The SVM (strictly speaking the maximum margin hyperplane) is an approximate implementation of a bound on generalisation performance that is independent of the dimensionality of the feature space. This means that in principle, the SVM is able to perform well in high dimensional space (i.e. lots of features for a linear SVM). However, in practice, this is highly dependent on choosing a good value for the regularisation parameter (usually $C$) which controls the trade-off between minimising the error (as measured by the hinge loss) on the training data, and maximising the margin (which maximises bound on generalisation perfomance). So, the best approach is probably to use a linear classifier, and carefully tune $C$ to minimise the cross-validation error (or the span bound, or radius margin bound), and then have an independent test set for estimating generalisation performance (or as the dataset is small, use nested cross-validation).

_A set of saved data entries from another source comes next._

(** Extra X5: [List1OrNil] writes [NIL] for an empty list and otherwise the
    bytes of [join_serializable] of the same list and separator, enclosed in
    parentheses. *)
Theorem List1OrNil_bytes (A : Type) (enc : A -> Enc) (elements : list A) (sep : list byte) :
  dump (encode (List1OrNil enc elements sep)) =
  match elements with
  | [] => b "NIL"
  | _ :: _ => b "(" ++ dump (encode (join_serializable enc elements sep)) ++ b ")"
  end.
Proof.
  rewrite !dump_encode_flat.
  destruct (snoc_cases elements) as [->|[h [x ->]]]; [reflexivity|].
  destruct (h ++ [x]) as [|y l] eqn:E; [destruct h; discriminate|].
  rewrite <- E. unfold List1OrNil, join_serializable. rewrite split_last_snoc.
  simpl. now rewrite <- !app_assoc.
Qed.

(** Extra X6: [List1AttributeValueOrNil] over pairs writes the same bytes
    as [List1OrNil] over the flattened list [attr1 value1 attr2 value2 ..]
    with a space separator ([NIL] when empty). *)
Theorem List1AttributeValueOrNil_bytes (A : Type) (enc : A -> Enc) (elements : list (A * A)) :
  dump (encode (List1AttributeValueOrNil enc elements)) =
  dump (encode (List1OrNil enc (flat_map (fun '(attribute, value) => [attribute; value]) elements)
                  (b " "))).
Proof.
  rewrite !dump_encode_flat.
  destruct (snoc_cases elements) as [->|[h [[a v] ->]]]; [reflexivity|].
  rewrite flat_map_app. simpl flat_map. rewrite ?app_nil_r.
  replace (flat_map (fun '(attribute, value) => [attribute; value]) h ++ [a; v])
    with ((flat_map (fun '(attribute, value) => [attribute; value]) h ++ [a]) ++ [v])
    by now rewrite <- app_assoc.
  unfold List1AttributeValueOrNil, List1OrNil. rewrite !split_last_snoc.
  unfold for_each_sep. simpl.
  rewrite flat_for_each_sep.
  assert (Hf : forall q,
      flat (fold_left (fun p '(attribute, value) =>
                         p ;; enc attribute ;; EWrite (b " ") ;; enc value ;; EWrite (b " "))
                      h q) =
      flat q ++ concat (map (fun x => flat (enc x) ++ b " ")
                            (flat_map (fun '(attribute, value) => [attribute; value]) h))).
  { induction h as [|[a' v'] h IH]; intros q; simpl; [now rewrite app_nil_r|].
    rewrite IH. simpl. now rewrite <- !app_assoc. }
  rewrite Hf, map_app, concat_app. simpl. now rewrite <- !app_assoc.
Qed.

(** Extra X7: [Data::Search(seqs)] is written as [* SEARCH], then a space
    and the decimal number for each element, then CRLF: the empty case
    (written without the trailing space) fits the same pattern. *)
Theorem search_bytes (seqs : list N) :
  dump (encode (Data_encode (Search_arm seqs))) =
  b "* SEARCH" ++ concat (map (fun n => b " " ++ to_dec n) seqs) ++ crlf.
Proof.
  rewrite dump_encode_flat. destruct seqs as [|n r]; [reflexivity|].
  unfold Data_encode, Search_arm. simpl flat. rewrite flat_join.
  change (b "* SEARCH ") with (b "* SEARCH" ++ b " ").
  rewrite <- (sep_by_space to_dec n r). now rewrite <- !app_assoc.
Qed.

(** Extra X8: the encoding of a [SequenceSet] consists only of ASCII
    digits, [,], [:] and [*]; in particular it never contains a space, CR
    or LF. *)
Theorem SequenceSet_bytes (set : list Sequence) :
  forallb seq_char (dump (encode (SequenceSet_encode set))) = true.
Proof.
  rewrite dump_encode_flat. unfold SequenceSet_encode. rewrite flat_join.
  apply sep_by_forallb; [reflexivity|].
  assert (Hs : forall s, forallb seq_char (flat (SeqOrUid_encode s)) = true).
  { intros [number|]; [|reflexivity]. simpl.
    pose proof (proj1 (proj2 (to_dec_digits number))) as Hd.
    induction (to_dec number) as [|c l IH]; simpl in *; [reflexivity|].
    apply andb_prop in Hd as [Hc Hl]. unfold seq_char at 1. rewrite Hc. simpl. auto. }
  induction set as [|s set IH]; simpl; [reflexivity|].
  rewrite IH, andb_true_r.
  destruct s as [s|s1 s2]; simpl; [apply Hs|].
  rewrite !forallb_app, !Hs. reflexivity.
Qed.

The problem with using feature selection is that while the SVM is based on a generalisation bound that helps avoid over-fitting, no such bound applies to the feature selection step (and indeed the feature selection step invalidates the bound on which the SVM is based). This means feature selection is likely to make generalisation performance worse as you just over-fit the feature selection procedure.
If all that is important is generalisation performance, then don't do any feature selection, and carefully tune $C$ so the model is properly regularised. For most datasets, that seems to be a good approach, but there are some where feature selection is also beneficial in addition to careful regularisation.